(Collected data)
=== Section Start ===

(** * Balanced-ternary substrate, hash codec and bit-sliced nonce search of iota.go

    A shallow embedding of [trinary/trinary.go] and of the Go proof-of-work
    kernel ([pow]), with the properties of their specification stated and
    settled over the embedding.

    Conventions.
    - A Go fixed-width integer is a [Z] together with the wrap-around of its
      type written out ([int8], [int64], [uint32], [uint64]).
    - A slice or array is a [list]; in-place writes become functional updates
      ([upd]).
    - A Go function returning [(T, error)] and able to panic returns a
      [result T]: [Ok], [Err e] (the error value) or [Panic]. *)

From Stdlib Require Import Ascii String ZArith Arith Bool List Lia.
Import ListNotations.
Local Open Scope Z_scope.

(** ** Machine integers *)

Module MachineInt.

Definition wrap_signed (w : Z) (x : Z) : Z := (x + 2 ^ (w - 1)) mod 2 ^ w - 2 ^ (w - 1).
Definition wrap_unsigned (w : Z) (x : Z) : Z := x mod 2 ^ w.

Definition int8 (x : Z) : Z := wrap_signed 8 x.
Definition int64 (x : Z) : Z := wrap_signed 64 x.
Definition uint32 (x : Z) : Z := wrap_unsigned 32 x.
Definition uint64 (x : Z) : Z := wrap_unsigned 64 x.

Definition MinInt64 : Z := - 2 ^ 63.
Definition MaxInt64 : Z := 2 ^ 63 - 1.

Definition in_int8 (x : Z) : Prop := - 128 <= x <= 127.
Definition in_int64 (x : Z) : Prop := MinInt64 <= x <= MaxInt64.
Definition in_uint32 (x : Z) : Prop := 0 <= x < 2 ^ 32.
Definition in_uint64 (x : Z) : Prop := 0 <= x < 2 ^ 64.

(** [float64(n)] for an [int64] [n]: the nearest double, ties to even on the
    53-bit significand.  The result is an integer, returned as a [Z]. *)
Definition float64_of_int (n : Z) : Z :=
  let a := Z.abs n in
  let e := Z.log2 a - 52 in
  if e <=? 0 then n
  else
    let m := a / 2 ^ e in
    let r := a mod 2 ^ e in
    let half := 2 ^ (e - 1) in
    let m' := if (half <? r) || ((r =? half) && Z.odd m) then m + 1 else m in
    Z.sgn n * (m' * 2 ^ e).

Lemma int8_small x : in_int8 x -> int8 x = x.
Proof.
  unfold in_int8, int8, wrap_signed; intros H.
  change (2 ^ (8 - 1)) with 128. change (2 ^ 8) with 256.
  rewrite Z.mod_small by lia. lia.
Qed.

Lemma int64_small x : in_int64 x -> int64 x = x.
Proof.
  unfold in_int64, MinInt64, MaxInt64, int64, wrap_signed; intros H.
  change (64 - 1) with 63.
  assert (E : 2 ^ 64 = 2 * 2 ^ 63) by reflexivity.
  rewrite E. rewrite Z.mod_small by lia. lia.
Qed.

Lemma uint32_small x : in_uint32 x -> uint32 x = x.
Proof. unfold in_uint32, uint32, wrap_unsigned; intros; apply Z.mod_small; lia. Qed.

Lemma uint64_small x : in_uint64 x -> uint64 x = x.
Proof. unfold in_uint64, uint64, wrap_unsigned; intros; apply Z.mod_small; lia. Qed.

Lemma float64_of_int_exact n : Z.abs n <= 2 ^ 53 -> float64_of_int n = n.
Proof.
  intros H.
  destruct (Z.eq_dec n (2 ^ 53)) as [-> | N1]; [reflexivity|].
  destruct (Z.eq_dec n (- 2 ^ 53)) as [-> | N2]; [reflexivity|].
  unfold float64_of_int.
  destruct (Z.eq_dec n 0) as [->|Hn]; [reflexivity|].
  assert (L : Z.log2 (Z.abs n) < 53) by (apply Z.log2_lt_pow2; lia).
  destruct (Z.leb_spec (Z.log2 (Z.abs n) - 52) 0); [reflexivity | lia].
Qed.

Lemma int64_decomp x : exists k, int64 x = x + k * 2 ^ 64.
Proof.
  exists (- ((x + 2 ^ 63) / 2 ^ 64)).
  unfold int64, wrap_signed. change (64 - 1) with 63.
  rewrite Z.mod_eq by (apply Z.pow_nonzero; lia). lia.
Qed.

Lemma int64_shift x k : int64 (x + k * 2 ^ 64) = int64 x.
Proof.
  unfold int64, wrap_signed. change (64 - 1) with 63.
  replace (x + k * 2 ^ 64 + 2 ^ 63) with (x + 2 ^ 63 + k * 2 ^ 64) by lia.
  rewrite Z_mod_plus_full. reflexivity.
Qed.

Lemma int64_range x : in_int64 (int64 x).
Proof.
  unfold in_int64, MinInt64, MaxInt64, int64, wrap_signed. change (64 - 1) with 63.
  assert (E : 2 ^ 64 = 2 * 2 ^ 63) by reflexivity.
  pose proof (Z.mod_pos_bound (x + 2 ^ 63) (2 ^ 64) ltac:(lia)). lia.
Qed.

End MachineInt.
Import MachineInt.

(** ** [float64] arithmetic and [math.Log] *)

(** Go's [float64] operations, each rounded to the nearest double with ties
    to even, on finite values away from overflow and underflow, and
    [math.Log] as Go's library computes it from them (the algorithm of
    FreeBSD's [e_log.c]): the length [IntToTrits] allocates is a [float64]
    expression. *)
Module Float64.

(** A finite [float64], [mant * 2^expo]. *)
Record float64 : Type := Float { mant : Z; expo : Z }.

(** The number of bits of [|m|]. *)
Definition bitlen (m : Z) : Z := if m =? 0 then 0 else Z.log2 (Z.abs m) + 1.

(** [m * 2^e] rounded to a significand of 53 bits, ties to even. *)
Definition round (m e : Z) : float64 :=
  let l := bitlen m in
  if l <=? 53 then Float m e
  else
    let sh := l - 53 in
    let a := Z.abs m in
    let q := a / 2 ^ sh in
    let r := a mod 2 ^ sh in
    let half := 2 ^ (sh - 1) in
    let q' := if (half <? r) || ((r =? half) && Z.odd q) then q + 1 else q in
    Float (Z.sgn m * q') (e + sh).

(** [float64(n)] *)
Definition of_int (n : Z) : float64 := round n 0.

Definition add (a b : float64) : float64 :=
  let e := Z.min (expo a) (expo b) in
  round (mant a * 2 ^ (expo a - e) + mant b * 2 ^ (expo b - e)) e.

Definition sub (a b : float64) : float64 := add a (Float (- mant b) (expo b)).

Definition mul (a b : float64) : float64 := round (mant a * mant b) (expo a + expo b).

(** The quotient taken to 128 more bits with a sticky last bit, then
    rounded. *)
Definition div (a b : float64) : float64 :=
  let n := Z.abs (mant a) * 2 ^ 128 in
  let d := Z.abs (mant b) in
  let q := n / d in
  let sticky := if n mod d =? 0 then 0 else 1 in
  round (Z.sgn (mant a) * Z.sgn (mant b) * (2 * q + sticky)) (expo a - expo b - 129).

=== Section End ===

▸ **DIRECTIONS FOR THIS TASK**
Give the number of lines in the records that contain the string "finite", and write nothing besides that number.

▸ **RESPONSE**
2